His Prison notebooks, written in code to avoid censorship and purely from memory of Marxist classics, developed his ideas about the key issues of taking state power, how to build a revolutionary party and the expansion of the revolutionary press. His aim was to help other Marxists. The real Stalinist at the time - the PCI’s leader, Palmiro Togliatti - delayed the publication of the Notebooks for 10 years until 1947, and even then Gramsci’s letters appeared in a censored form. References to Bordiga, Trotsky and Rosa Luxemburg had been removed, along with his opposition to the Stalinist ‘third period’. Gone too were references to his repeated attempts to get hold of books Trotsky wrote after his expulsion from the Soviet Union.
That said, Gramsci did support Stalin and Bukharin in 1925 in the ‘socialism in one country versus permanent revolution’ debate. He was wrong about that. Andres Nin and James P Cannon initially supported this position too, until they found out more information about what was really going on in the Soviet Union. So Gramsci was in esteemed company. For me it was a mistaken position by a revolutionary operating in very difficult conditions rather than the actions of a blind-faith Stalinist like Togliatti.
Towards the end of his piece Hillel states: “The great socialists like Marx himself and like John Maclean died in obscurity and after considerable suffering.” Gramsci was released from prison in 1935, but was so ill he died in 1937 aged 46. This conclusion could equally apply to him.
Not Gramsci
Not Gramsci
Matgamnesia
One of the joys of studying Trotskyist history is looking at past events and wondering how the participants, in view of their past positions, are measuring up to the events of today.

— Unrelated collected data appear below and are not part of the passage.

(* ===== verification/GeneratorWitnesses.v ===== *)
(** * Witnesses for the generator of the program dependence graph

    A function that stores to a global, tests, and in one branch loads two globals; the values of a
    PHI at the join are constants, so the test controls it. The alias analysis of llvm tells nothing
    about two different pointers, the points-to analysis tells them apart. *)
From stdpp Require Import strings.
From S2P Require Import Prelude DGEdge DGNode DGBase DGInvariant DGSpec PDG DataFlow DataFlowSpec.
From S2P Require Import PDGValues PDGModRef PDGGenerator PDGGrowth PDGModRefSpec.
From S2P Require Import PDGControlSpec PDGGeneratorSpec PDGConstruction PDGTrimSpec PDGMetadata PDGMetadataSpec PDGCompare PDGCompareSpec.
Open Scope positive_scope.

Definition gen_cfg : CFG := {|
  blocks := [10; 11; 12];
  insts := λ b, match b with 10 => [1; 2] | 11 => [3; 7; 4] | 12 => [5; 6] | _ => [] end;
  getTerminator := λ b, match b with 10 => Some 2 | 11 => Some 4 | 12 => Some 6 | _ => None end;
  successors := λ b, match b with 10 => [11; 12] | 11 => [12] | _ => [] end;
  predecessors := λ b, match b with 11 => [10] | 12 => [10; 11] | _ => [] end |}.

(** the globals 30 and 31, the constants 40 and 41, the calls 50, 51 of the function 60 *)
Definition gen_values : Values := {|
  v_class := λ v, match v with
    | 1 => StoreValue 30 | 3 => LoadValue 30 | 7 => LoadValue 31
    | 5 => PHIValue [(Some 40, 10); (Some 41, 11)]
    | 2 | 4 | 6 => OtherInstruction
    | 30 | 31 => GlobalVariable
    | 50 | 51 => CallValue true (Some 60) []
    | _ => OtherValue end;
  v_uses := λ v, match v with 5 => [6] | 30 => [1; 3] | 31 => [7] | _ => [] end;
  v_parent := λ v, match v with 1 | 2 => 10 | 3 | 7 | 4 => 11 | _ => 12 end;
  v_isLifetime := λ _, false;
  v_isPointer := λ _, true;
  fn_name := λ _, "f"%string;
  fn_empty := λ _, true |}.

Definition gen_function : GenFunction := mkGenFunction [] gen_cfg.
Definition gen_module : GenModule := mkGenModule [gen_function] (Some gen_function).
Definition gen_pdt (_ : GenFunction) : PostDominatorTree := {|
  pdt_getDescendants := λ b, match b with 12 => [12; 11; 10] | 11 => [11] | 10 => [10] | _ => [] end;
  pdt_properlyDominates := λ a b, bool_decide (a = 12) && negb (bool_decide (b = 12)) |}.

Definition gen_aa : AliasAnalysis := {|
  aa_alias_location := λ _ _, MayAlias;
  aa_alias_value := λ _ _, MayAlias;
  aa_modref_location := λ _ _, ModRef;
  aa_modref_call := λ _ _, ModRef |}.
Definition gen_svf : SVFAnalysis := {|
  svf_aa := gen_aa;
  svf_modref := λ _, ModRef;
  svf_hasIndCSCallees := λ _, false;
  svf_getIndCSCallees := λ _, [];
  svf_isReachableBetweenFunctions := λ _ _, false |}.
Definition gen_allocAA : AllocAA := {|
  getPrimitiveArrayAccess := λ _, (None, None);
  areGEPIndicesConstantOrIV := λ _, false;
  areIdenticalGEPAccessesInSameLoop := λ _ _, false;
  isMemoryless := λ _, false;
  isReadOnly := λ _, false |}.
Definition samePointer (i j : Ptr) : bool := bool_decide (getPointer gen_values i = getPointer gen_values j).
Definition gen_mayAlias (p q : Ptr) : bool := bool_decide (p = q).

Definition gen_run (disableAllocAA : bool) : M GSt unit :=
  constructPDGFromAnalysis (IO := visit_elements) gen_values (λ _, gen_aa) gen_svf [] true false disableAllocAA ∅
    samePointer gen_pdt gen_allocAA gen_mayAlias (λ _, gen_cfg) (λ _, None) gen_module.
Definition edges_of (s : GSt) : list AEdge := omap (edge_view s.1 s.2) (merge_sort Pos.le (elements (allEdges s.2))).

(** the use of the PHI, the dependence on the store of the same pointer, the one that the points-to
    analysis refutes, and the control dependences *)
Example gen_edges b :
  match gen_run b (empty_heap, DG_new) with
  | Ok (s, _) => edges_of s
  | Fail _ => []
  end =
  ([mkAEdge 5 6 VARIABLE_DEPENDENCE (Some DG_DATA_RAW)] ++
   (if b then [memory_edge 1 7 DG_DATA_RAW false] else []) ++
   [memory_edge 1 3 DG_DATA_RAW true; control_edge 2 3; control_edge 2 7; control_edge 2 4; control_edge 2 5])%list.
Proof. destruct b; vm_compute; reflexivity. Qed.

(** ** The hypotheses *)

Lemma gen_cfg_wf : wf_cfg gen_cfg.
Proof. apply cfg_check_wf. by vm_compute. Qed.

Lemma in_gen_cfg i : i ∈ instructions gen_cfg → i = 1 ∨ i = 2 ∨ i = 3 ∨ i = 7 ∨ i = 4 ∨ i = 5 ∨ i = 6.
Proof. change (instructions gen_cfg) with [1; 2; 3; 7; 4; 5; 6]. rewrite !elem_of_cons, elem_of_nil. tauto. Qed.

Lemma gen_values_are : module_values (gm_functions gen_module) = [1; 2; 3; 7; 4; 5; 6].
Proof. reflexivity. Qed.

Lemma gen_control_wf : wf_control gen_values gen_cfg (gen_pdt gen_function).
Proof.
  split.
  - apply gen_cfg_wf.
  - intros B E HB HE. assert (B = 10 ∨ B = 11 ∨ B = 12) as [->|[->| ->]] by (cbn in HB; set_solver); cbn in *; set_solver.
  - intros i inc Hi%in_gen_cfg. destruct_or!; subst; cbn; set_solver.
  - intros B t HB. assert (B = 10 ∨ B = 11 ∨ B = 12) as [->|[->| ->]] by (cbn in HB; set_solver); by intros [= <-].
Qed.

Lemma gen_program_wf : wf_program gen_values gen_pdt gen_module.
Proof.
  split.
  - rewrite gen_values_are. by apply (bool_decide_unpack _).
  - by rewrite gen_values_are.
  - exists gen_function. split_and!; [done|by left|done].
  - intros F ->%list_elem_of_singleton _. apply gen_control_wf.
  - rewrite gen_values_are. intros v u Hv. rewrite !elem_of_cons, elem_of_nil in Hv.
    destruct_or!; subst; try done; cbn; set_solver.
  - intros d. unfold isDeallocator, callsLibrary. destruct (calledFunction _ d); [|done]. by cbn.
Qed.

Lemma gen_placed : placed gen_values (λ _, gen_cfg) (gm_functions gen_module).
Proof.
  intros F i ->%list_elem_of_singleton _ Hi%in_gen_cfg. split; [done|].
  destruct_or!; subst; (split; [by apply (bool_decide_unpack _)|by apply (bool_decide_unpack _)]).
Qed.

Lemma gen_follows : may_follow gen_values false gen_function 1 3.
Proof.
  split_and!; [by apply (bool_decide_unpack _)..|]. right. split; [done|]. apply (tc_l _ _ 2).
  - exists 10. split; [by left|]. left. by exists 0%nat.
  - apply tc_once. exists 10. split; [by left|]. right. exists 11. split_and!; [done|by left|done].
Qed.

(** ** The witnesses *)

Lemma constructPDGFromAnalysis_spec_witness :
  wf_program gen_values gen_pdt gen_module ∧ placed gen_values (λ _, gen_cfg) (gm_functions gen_module) ∧
  wp (gen_run false) (λ _ s', ∃ A, rep s'.1 s'.2 A ∧
    a_internal A = list_to_set (module_values (gm_functions gen_module)) ∧ a_external A = ∅ ∧
    ∀ x, present A x ↔
      dependence gen_values (λ _, gen_aa) gen_svf [] true false ∅ samePointer gen_pdt gen_module x ∧
      ¬ (false = false ∧ to_remove gen_values gen_allocAA gen_mayAlias (λ _, gen_cfg) (λ _, None) x)) (empty_heap, DG_new).
Proof.
  split; [exact gen_program_wf|]. split; [exact gen_placed|].
  exact (@constructPDGFromAnalysis_spec visit_elements gen_values (λ _, gen_aa) gen_svf [] true false false ∅ samePointer
    gen_pdt gen_allocAA gen_mayAlias (λ _, gen_cfg) (λ _, None) gen_module empty_heap empty_heap_ok gen_program_wf gen_placed).
Defined.

Lemma memory_dependences_sound_witness :
  wf_program gen_values gen_pdt gen_module ∧ may_follow gen_values false gen_function 1 3 ∧
  wp (gen_run false) (λ _ s', ∃ A, rep s'.1 s'.2 A ∧ ∃ must,
    ¬ (false = false ∧ to_remove gen_values gen_allocAA gen_mayAlias (λ _, gen_cfg) (λ _, None) (memory_edge 1 3 DG_DATA_RAW must)) →
    present A (memory_edge 1 3 DG_DATA_RAW must)) (empty_heap, DG_new).
Proof.
  split; [exact gen_program_wf|]. split; [exact gen_follows|].
  refine (wp_mono _ _ _ _ (@memory_dependences_sound visit_elements gen_values (λ _, gen_aa) gen_svf [] true false false ∅ samePointer
    gen_pdt gen_allocAA gen_mayAlias (λ _, gen_cfg) (λ _, None) gen_module empty_heap empty_heap_ok gen_program_wf gen_placed) _).
  intros _ s' (A & R & HA). exists A. split; [exact R|].
  refine (HA gen_function 1 3 DG_DATA_RAW (list_elem_of_here _ _) eq_refl gen_follows eq_refl eq_refl
    (or_intror (or_introl (conj eq_refl (conj eq_refl eq_refl)))) eq_refl _).
  by vm_compute.
Defined.

(** a graph with two calls *)
Lemma two_calls_graph : ∃ h g, rep h g (values_graph [50; 51]).
Proof.
  destruct (proj1 (wp_ok _ _ _) (@addValues_run [50; 51] [] empty_heap DG_new ltac:(by apply (bool_decide_unpack _))
    ltac:(done) (@DG_new_rep empty_heap empty_heap_ok))) as ([h g] & [] & _ & R). by exists h, g.
Qed.

Lemma addEdgeFromFunctionModRef_call_spec_witness :
  (∃ h g, rep h g (values_graph [50; 51]) ∧
    wp (@addEdgeFromFunctionModRef_call gen_values gen_aa gen_svf [] true ∅ samePointer 50 51 false)
      (λ _ s', ∃ A', rep s'.1 s'.2 A' ∧
         grown (values_graph [50; 51]) (calls_edges gen_values gen_aa gen_svf [] true ∅ samePointer 50 51 false) A') (h, g)) ∧
  calls_edges gen_values gen_aa gen_svf [] true ∅ samePointer 50 51 false =
    [memory_edge 50 51 DG_DATA_RAW false; memory_edge 50 51 DG_DATA_WAW false].
Proof.
  split; [|vm_compute; reflexivity]. destruct two_calls_graph as (h & g & R). exists h, g. split; [exact R|].
  exact (@addEdgeFromFunctionModRef_call_spec gen_values gen_aa gen_svf [] true ∅ samePointer h g _ 50 51 false
    (wp_free _ _ _ gen_program_wf) R ltac:(by apply (bool_decide_unpack _)) ltac:(by apply (bool_decide_unpack _)) ltac:(done)).
Defined.

(** ** The graph before the trimming *)

Definition gen_functions : list (Ptr * GenFunction) := [(100, gen_function)].
Abbreviation gen_depends := (dependence gen_values (λ _, gen_aa) gen_svf [] true false ∅ samePointer gen_pdt gen_module).

(** the objects of the edges are plain dependences of concrete classes *)
Definition plain_edges (s : GSt) : bool :=
  forallb (λ e, match hedges s.1 !! e with
    | Some y => bool_decide (getSubEdges y = ∅) &&
        (bool_decide (kind y = CONTROL_DEPENDENCE ∧ dataDepType y = None) ||
         bool_decide (kind y ∈ [VARIABLE_DEPENDENCE; MAY_MEMORY_DEPENDENCE; MUST_MEMORY_DEPENDENCE] ∧ dataDepType y ≠ None))
    | None => false end) (elements (allEdges s.2)).

Lemma plain_edges_spec h g : plain_edges (h, g) = true → no_sub_edges h g ∧ concrete_edges h g.
Proof.
  intros Hp. assert (∀ e y, e ∈ allEdges g → hedges h !! e = Some y → getSubEdges y = ∅ ∧ edge_class_ok y) as H.
  { intros e y He Hy. unfold plain_edges in Hp. rewrite forallb_forall in Hp. cbn [fst snd] in Hp.
    specialize (Hp e (proj1 (list_elem_of_In _ _) (proj2 (elem_of_elements _ _) He))). rewrite Hy in Hp.
    apply andb_prop in Hp as [Hs%bool_decide_eq_true Hk]. split; [done|].
    apply orb_prop in Hk as [[Hk Ht]%bool_decide_eq_true|[Hk Ht]%bool_decide_eq_true]; unfold edge_class_ok; [by rewrite Hk|].
    apply not_eq_None_Some in Ht. rewrite !elem_of_cons, elem_of_nil in Hk. destruct_or!; by rewrite ?Hk. }
  split; intros e y He Hy; by apply (H e y He Hy).
Qed.

(** what holds of the result of a run whose edges are tested by evaluation *)
Lemma plain_result {A} (m : M GSt A) Q s : wp m Q s →
  match m s with Ok (s', _) => plain_edges s' | Fail _ => false end = true → ∃ s' a, Q a s' ∧ plain_edges s' = true.
Proof. unfold wp. destruct (m s) as [[s' a]|]; [eauto|done]. Qed.

Lemma gen_graph : ∃ h g A, rep h g A ∧ no_sub_edges h g ∧ concrete_edges h g ∧ generated gen_functions gen_depends A.
Proof.
  pose proof (@constructPDG_run visit_elements gen_values (λ _, gen_aa) gen_svf [] true false ∅ samePointer gen_pdt
    gen_module empty_heap empty_heap_ok gen_program_wf) as Hrun.
  destruct (plain_result _ _ _ Hrun) as ([h g] & u & (A & R & Ai & Ae & HA) & Hp); [vm_compute; reflexivity|].
  destruct (plain_edges_spec h g Hp) as [Hs Hc]. exists h, g, A. split; [exact R|]. split; [exact Hs|].
  split; [exact Hc|]. split; [exact Ai|exact Ae|intros x Hx; by apply HA|intros x Hx _; by apply HA].
Qed.

Lemma gen_module_wf : wf_module gen_values (λ _, 100) (λ _, 0%nat) gen_functions gen_pdt (Some gen_function).
Proof.
  split.
  - exact gen_program_wf.
  - by apply (bool_decide_unpack _).
  - intros p F i [= -> ->]%list_elem_of_singleton _ Hi%in_gen_cfg. by destruct_or!; subst.
  - intros p F k a [= -> ->]%list_elem_of_singleton _ Ha. done.
Qed.

Lemma metadata_roundtrip_witness :
  ∃ h g A, rep h g A ∧ no_sub_edges h g ∧ generated gen_functions gen_depends A ∧
  wp (cleanAndEmbedPDGAsMetadata (IO := visit_elements) gen_values (λ _, 100) (λ _, 0%nat) gen_functions (mkIRMetadata ∅ ∅ ∅ None))
    (λ md' s', s' = (h, g) ∧ hasPDGAsMetadata md' = Ok true ∧ ∀ h2, heap_ok h2 →
       wp (constructPDGFromMetadata (IO := visit_elements) gen_values (λ _, 0%nat) gen_functions md' gen_pdt (Some gen_function))
         (λ _ s'', ∃ A', rep s''.1 s''.2 A' ∧ a_internal A' = a_internal A ∧ a_external A' = a_external A ∧
            ∀ x, present A' x ↔ present A x) (h2, DG_new)) (h, g).
Proof.
  destruct gen_graph as (h & g & A & R & Hs & _ & G). exists h, g, A. split_and!; [exact R|exact Hs|exact G|].
  exact (@metadata_roundtrip visit_elements gen_values (λ _, 100) (λ _, 0%nat) gen_functions gen_pdt (Some gen_function)
    (λ _, gen_aa) gen_svf [] true false ∅ samePointer h g A _ gen_module_wf R Hs G).
Defined.

Lemma comparePDGs_spec_witness :
  ∃ h g A, rep h g A ∧ concrete_edges h g ∧
    ∃ (b : bool) g', comparePDGs (IO := visit_elements) (h, (g, g)) = Ok ((h, (g, g')), b) ∧ (b = true → g' = g) ∧
      (b = true ↔ a_values A = a_values A ∧ size (a_edges A) = size (a_edges A) ∧ ∀ e, matched h A A e).
Proof.
  destruct gen_graph as (h & g & A & R & _ & Hc & _). exists h, g, A. split; [exact R|]. split; [exact Hc|].
  exact (@comparePDGs_spec visit_elements h g g A A R R Hc Hc).
Defined.
(** * PCWG correction chain: a shallow embedding of [pcwg/core/corrections.py]

    The Python module chains named corrections over a shared pandas
    data frame.  The embedding keeps the shape of the source:

    - Python strings are [string]; [in], [str.replace] and [str.format]
      are the functions of module [PyStr];
    - Python floats are an abstract type [num] with the arithmetic the
      module uses ([PyFloat], [PyPow], [PyFormat]); two interpretations
      are given, exact rationals (executable) and the real numbers (for
      the cube root of the density correction);
    - a data frame is the list of its rows, a row a finite map from
      column keys to numbers; a column key is a [str] or [None];
    - objects are records whose optional attributes are [attr] values;
    - constructors and [finalise] run in a state-and-exception monad over
      the shared data frame, the status sink and the deviation matrix. *)

From Stdlib Require Import String Ascii QArith Qabs Qround Reals Lra Lia.
From Stdlib Require Import DecimalString.
From stdpp Require Import base option gmap strings list.

(** ** Python strings *)

Module PyStr.

(** [sub in s] *)
Fixpoint contains (sub s : string) : bool :=
  String.prefix sub s ||
  match s with
  | EmptyString => false
  | String _ s' => contains sub s'
  end.

(** The number of positions of [s] at which [sub] starts. *)
Fixpoint occurrences (sub s : string) : nat :=
  (if String.prefix sub s then 1 else 0) +
  match s with
  | EmptyString => 0
  | String _ s' => occurrences sub s'
  end.

(** The number of characters of [s] equal to [c]. *)
Fixpoint count_char (c : ascii) (s : string) : nat :=
  match s with
  | EmptyString => 0
  | String d s' => (if Ascii.eqb c d then 1 else 0) + count_char c s'
  end.

(** The scan of [str.replace] for a non-empty [old]: [skip] counts the
    characters of a match that are still to be passed over. *)
Fixpoint replace_from (old new : string) (skip : nat) (s : string) : string :=
  match s with
  | EmptyString => EmptyString
  | String c s' =>
      match skip with
      | S k => replace_from old new k s'
      | O =>
          if String.prefix old s
          then new +:+ replace_from old new (String.length old - 1) s'
          else String c (replace_from old new 0 s')
      end
  end.

(** For an empty [old] Python puts [new] before every character and at
    the end. *)
Fixpoint interleave (new s : string) : string :=
  match s with
  | EmptyString => new
  | String c s' => new +:+ String c (interleave new s')
  end.

(** [s.replace(old, new)]: every occurrence, left to right, without
    overlap. *)
Definition replace (old new s : string) : string :=
  match old with
  | EmptyString => interleave new s
  | String _ _ => replace_from old new 0 s
  end.

(** ["{0}".format(n)] for a non-negative integer. *)
Definition format_nat (n : nat) : string :=
  NilZero.string_of_uint (Nat.to_uint n).

(** [sep.join(parts)] *)
Fixpoint join (sep : string) (parts : list string) : string :=
  match parts with
  | [] => EmptyString
  | [p] => p
  | p :: ps => p +:+ sep +:+ join sep ps
  end.

End PyStr.

(** ** Python floats *)

(** The float operations of the module.  [lit q] is the float written as
    the decimal literal [q]. *)
Class PyFloat (num : Type) := {
  lit : Q -> num;
  fadd : num -> num -> num;
  fmul : num -> num -> num;
  fdiv : num -> num -> num;
  fgtb : num -> num -> bool;
  feqb : num -> num -> bool
}.

(** [x ** y] *)
Class PyPow (num : Type) := {
  fpow : num -> num -> num
}.

(** ["{0}".format(x)] and ["{0:.<places>f}".format(x)]. *)
Class PyFormat (num : Type) := {
  format_general : num -> string;
  format_fixed : nat -> num -> string
}.

(** *** Exact rationals *)

Module QFloat.

Definition gtb (x y : Q) : bool := negb (Qle_bool x y).

#[global] Instance Q_float : PyFloat Q := {|
  lit := fun q => q;
  fadd := Qplus;
  fmul := Qmult;
  fdiv := Qdiv;
  fgtb := gtb;
  feqb := Qeq_bool
|}.

(** Rounding to the nearest integer, ties to even, as float formatting
    rounds. *)
Definition round_half_even (x : Q) : Z :=
  let n := Qnum x in
  let d := Zpos (Qden x) in
  let q := (n / d)%Z in
  let r := (n mod d)%Z in
  match (2 * r ?= d)%Z with
  | Lt => q
  | Gt => (q + 1)%Z
  | Eq => if Z.even q then q else (q + 1)%Z
  end.

Definition digits (n : Z) : string :=
  NilZero.string_of_uint (N.to_uint (Z.to_N n)).

Fixpoint zeros (n : nat) : string :=
  match n with
  | O => EmptyString
  | S k => String "0" (zeros k)
  end.

Definition pad_left (width : nat) (s : string) : string :=
  zeros (width - String.length s) +:+ s.

Fixpoint rstrip_zeros (s : string) : string :=
  match s with
  | EmptyString => EmptyString
  | String c s' =>
      match rstrip_zeros s' with
      | EmptyString => if Ascii.eqb c "0" then EmptyString else String c EmptyString
      | t => String c t
      end
  end.

Definition sign (x : Q) : string :=
  if (Qnum x <? 0)%Z then "-" else "".

(** The integer and fractional digits of [|x|] rounded to [places]
    decimals. *)
Definition decimal_parts (places : nat) (x : Q) : string * string :=
  let scale := (10 ^ Z.of_nat places)%Z in
  let m := round_half_even (Qabs x * inject_Z scale) in
  (digits (m / scale), pad_left places (digits (m mod scale))).

Definition fixed (places : nat) (x : Q) : string :=
  let '(i, f) := decimal_parts places x in
  match places with
  | O => sign x +:+ i
  | S _ => sign x +:+ i +:+ "." +:+ f
  end.

(** The plain rendering: the decimal expansion to twelve places without
    trailing zeros, one fractional digit at least.  It agrees with
    Python's on values with a short exact expansion ([2.5], [3.0],
    [0.05]); Python switches to twelve significant digits and to
    exponents beyond that. *)
Definition general (x : Q) : string :=
  let '(i, f) := decimal_parts 12 x in
  let f' := rstrip_zeros f in
  sign x +:+ i +:+ "." +:+ (if String.eqb f' "" then "0" else f').

#[global] Instance Q_format : PyFormat Q := {|
  format_general := general;
  format_fixed := fixed
|}.

End QFloat.

(** *** Real numbers *)

Module RFloat.

Definition gtb (x y : R) : bool := if Rlt_dec y x then true else false.
Definition eqb (x y : R) : bool := if Req_dec_T x y then true else false.

#[global] Instance R_float : PyFloat R := {|
  lit := Q2R;
  fadd := Rplus;
  fmul := Rmult;
  fdiv := Rdiv;
  fgtb := gtb;
  feqb := eqb
|}.

(** [x ** y] where it is a real number: [exp (y * ln x)] for a base
    [x > 0], and [0.0] for the base [0.0] with an exponent [y > 0].  A
    negative base with a fractional exponent has no real value (numpy
    gives [nan], a plain float raises), and [0.0 ** y] for [y <= 0] is
    [1.0] or an error: a statement over the reals keeps its bases
    positive, or zero with a positive exponent, by hypothesis. *)
Definition pow (x y : R) : R :=
  if Rlt_dec 0 x then Rpower x y else 0.

#[global] Instance R_pow : PyPow R := {|
  fpow := pow
|}.

(** A real number has no decimal rendering that can be computed: where
    a message shows one, this formatter leaves a placeholder. *)
Definition unrendered : PyFormat R := {|
  format_general := fun _ => "<float>";
  format_fixed := fun _ _ => "<float>"
|}.

End RFloat.

(** ** Objects, exceptions and the shared state *)

(** A column key: a [str], or [None] (the key of [Source(None)]). *)
Abbreviation column := (option string).

(** ["{0}".format(c)] for a column key. *)
Definition format_column (c : column) : string :=
  match c with
  | Some s => s
  | None => "None"
  end.

(** An attribute of an object: set or not. *)
Inductive attr (A : Type) : Type :=
| Absent
| Has (a : A).
Arguments Absent {A}.
Arguments Has {A} a.

(** An argument of a call: passed or left out. *)
Inductive arg (A : Type) : Type :=
| Missing
| Passed (a : A).
Arguments Missing {A}.
Arguments Passed {A} a.

Inductive exn : Type :=
| Exception (message : string)
| KeyError (key : column)
| AttributeError (attribute : string)
| TypeError (message : string).

Inductive result (A : Type) : Type :=
| Return (a : A)
| Raise (e : exn).
Arguments Return {A} a.
Arguments Raise {A} e.

(** One [Status.add(message, red=..., orange=...)]. *)
Record status_entry : Type := StatusEntry {
  message : string;
  red : bool;
  orange : bool
}.

(** The power-curve collaborator: [power(windSpeed)], the turbulence
    variant [power(windSpeed, turbulenceIntensity)], and [ratedPower].
    The class of the curve is not part of these sources.  An object of
    it is taken as what its three members give: the two methods are
    functions that return a number for every argument, so an exception
    raised inside the curve is outside the model, and a statement about
    a curve holds for the calls of the curve that return.  How the two
    methods depend on the rated power of the same object is the curve's
    own business: the record does not tie them together. *)
Module PowerCurve.

Record t (num : Type) : Type := new {
  power : num -> num;
  power_turbulence : num -> num -> num;
  ratedPower : num
}.
Arguments new {num}.
Arguments power {num} _ _.
Arguments power_turbulence {num} _ _ _.
Arguments ratedPower {num} _.

End PowerCurve.

(** A dimension of a deviation matrix. *)
Record dimension (num : Type) : Type := {
  parameter : string;
  centerOfFirstBin : num;
  centerOfLastBin : num
}.
Arguments parameter {num} _.
Arguments centerOfFirstBin {num} _.
Arguments centerOfLastBin {num} _.

(** The deviation-matrix collaborator; [pdm] is the state of the matrix
    object, which a lookup changes (it counts values out of range). *)
Class DeviationMatrix (num pdm : Type) := {
  dimensions : pdm -> list (dimension num);
  getitem : pdm -> gmap string num -> num * pdm;
  reset_out_of_range_count : pdm -> pdm;
  out_of_range_fraction : pdm -> option string -> num;
  below_fraction : pdm -> string -> num;
  above_fraction : pdm -> string -> num
}.

(** A node of a chain: a [Source] or a [Correction] object. *)
#[warnings="-register-all"]
Inductive node (num : Type) : Type := Node {
  source : option (node num);
  raw : bool;
  wind_speed_based : bool;
  power_based : bool;
  correction_name : attr string;
  wind_speed_column : attr column;
  power_column : attr column;
  power_curve : attr (option (PowerCurve.t num));
  reference_density : attr num
}.
Arguments Node {num}.
Arguments source {num} _.
Arguments raw {num} _.
Arguments wind_speed_based {num} _.
Arguments power_based {num} _.
Arguments correction_name {num} _.
Arguments wind_speed_column {num} _.
Arguments power_column {num} _.
Arguments power_curve {num} _.
Arguments reference_density {num} _.

(** [self.power_curve], where an argument of the same name is in scope. *)
Definition node_power_curve {num} (self : node num) : attr (option (PowerCurve.t num)) :=
  power_curve self.

Definition set_wind_speed_column {num} (self : node num) (c : column) : node num :=
  Node (source self) (raw self) (wind_speed_based self) (power_based self)
       (correction_name self) (Has c) (power_column self) (power_curve self)
       (reference_density self).

Definition set_power_column {num} (self : node num) (c : column) : node num :=
  Node (source self) (raw self) (wind_speed_based self) (power_based self)
       (correction_name self) (wind_speed_column self) (Has c) (power_curve self)
       (reference_density self).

Thus I happened to be sent an ancient internal bulletin of the Socialist Organiser Alliance AGM of June 26-27 1982, where the following emergency resolution was moved by the excellent comrade, Andrew Hornung:
“This AGM condemns the Israeli invasion of Lebanon, which is an act of genocide against the Palestinian people and an attempt to crush the Lebanese national movement. The invasion is yet another confirmation of the racist and expansionist nature of the Zionist state. The Israeli successes in Lebanon are not merely a temporary reverse for the Palestinian and anti-imperialist forces in the region. They constitute a major strengthening of imperialism and Arab reaction.”
The SOA decided to support an initiative to set up a Labour Committee on Palestine based on four points:
1. Support for the Palestinian people in the struggle for national self-determination.
On this John O’Mahony moved to delete “self-determination” and substitute “rights”, but was soundly defeated. But O’Mahony apparently had no objection to the following points:
2. Opposition to the racist and expansionist Zionist state.
3. Solidarity with the PLO as the chosen representative of the Palestinian people.
4. Against Zionism, in particular in the Labour Party and trade union movement.
At any rate there is no mention in the minutes of any objection by him.
I hope your readers will find this informative. Minutes of long ago are often very interesting.